Vol Paris / Venise dans la matinée. A l’arrivée à l’aéroport de Venise, transfert à Abano Terme.
Dépôt des bagages et déjeuner libre.
L’après-midi, nous parcourrons les paysages doucement vallonnés d’anciens volcans des monts Euganéens. Devenue un haut lieu de villégiature pour les Vénitiens au XVIIIe siècle, cette région charmante et tempérée l’été, donna à Goldoni une de ses pièces les plus réussie, et toujours très contemporaine par son humour, relative aux excès du « tourisme bourgeois», la Trilogie de la villégiature…
Nous passerons en chemin par Este, fief originel des seigneurs de Ferrare, dont nous remarquerons l’enceinte fortifiée.
Nous ferons halte à Arqua Petrarca dont l’histoire est désormais liée à celle du poète dont nous visiterons la demeure : la maison de Pétrarque. Outre le grand poète classique des Sonnets à Laure, nous y évoquerons quelques illustres voyageurs français amoureux de la région, comme Montaigne, de Brosses ou Giono.
Puis, nous découvrirons Monselice, charmante petite ville dont nous verrons le château ayant appartenu au seigneur de Padoue, en son temps protecteur de Pétrarque . Un imposant ensemble architectural en partie fortifié, dont le noyau le plus ancien remonte au XIe siècle.
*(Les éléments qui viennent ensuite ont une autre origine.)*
(* ===== verification/_CoqProject ===== *)
-Q . S2P
Prelude.v
NetHeaders.v
NetHeadersFacts.v
Routing.v
Clock.v
SeqNumber.v
FlowKey.v
FlowEntry.v
FlowTcp.v
FlowIcmp.v
FlowTable.v
FlowTableInv.v
FlowTableOps.v
FlowTableSpec.v
FlowLife.v
FlowTableRun.v
FlowTableTheorems.v
FlowTableExamples.v
Pipeline.v
PipelineFacts.v
PipelineSweep.v
FlowTracker.v
PipelineExamples.v
Shared.v
Queue.v
QueueFifo.v
PacketBuffer.v
WireTap.v
PdTap.v
TapFacts.v
PdRuntime.v
PoolOwnership.v
PdRoute.v
TapReadback.v
PdExamples.v
Layout.v
Store.v
StoreRecord.v
StoreMedium.v
StoreDevice.v
StoreCrash.v
StoreRequests.v
StoreBoot.v
StoreLive.v
StoreReset.v
StoreExamples.v
Channel.v
ChannelCodec.v
ChannelStream.v
PackageEndpoint.v
PackageCertificate.v
PackageDer.v
PackageArmour.v
PackageArchive.v
PackageStage.v
Package.v
PackageInstall.v
PackageExamples.v
CaptureRing.v
CaptureSuperblock.v
CaptureCrc.v
CaptureSuperblockFacts.v
CaptureCheckpoint.v
Pcapng.v
PcapngFacts.v
PcapngRead.v
Recorder.v
RecorderGeometry.v
RecorderBlocks.v
RecorderOps.v
RecorderRun.v
RecorderKeeps.v
RecorderInvariant.v
RecorderReadback.v
RecorderExamples.v
Deck.v
DeckAccount.v
DeckDisk.v
DeckExamples.v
La montée par le sanctuaire des Sept-Eglises nous permettra d’embrasser un large panorama ouvert sur la plaine.
Au retour, nous ferons arrêt à la magnifique villa dei Vescovi (visite soumise à autorisation) de pur style classique romain, haut lieu de culture au XVIe siècle sous la férule de l’évêque de Padoue. La richesse de son ornementation « a fresco » témoigne du haut raffinement de ses hôtes.
Retour à Abano Terme. Dîner et nuit à l’hôtel.

Jour 2 : Padoue

Notre journée commencera à Abano Terme avec la visite du musée du masque, exceptionnelle collection qui continue à être enrichie par des créations contemporaines d’artisans sculpteurs. Ces derniers perpétuent la tradition du masque de la Commedia dell’ Arte, tout en la modernisant, un peu à la manière de Goldoni, s’emparant du théâtre populaire pour introduire sa vision du théâtre « de caractères ».
Puis, nous nous rendrons à Padoue, foyer majeur de l’humanisme chrétien (incarné par Pétrarque ou des artistes de l’époque comme Mantegna ou Donatello), qui manifestera un attachement profond à une liberté de ton toute vénitienne face à l’église de Rome. Après la « trahison bonapartienne », Padoue sera également un des terrains les plus féconds du Risorgimento italien.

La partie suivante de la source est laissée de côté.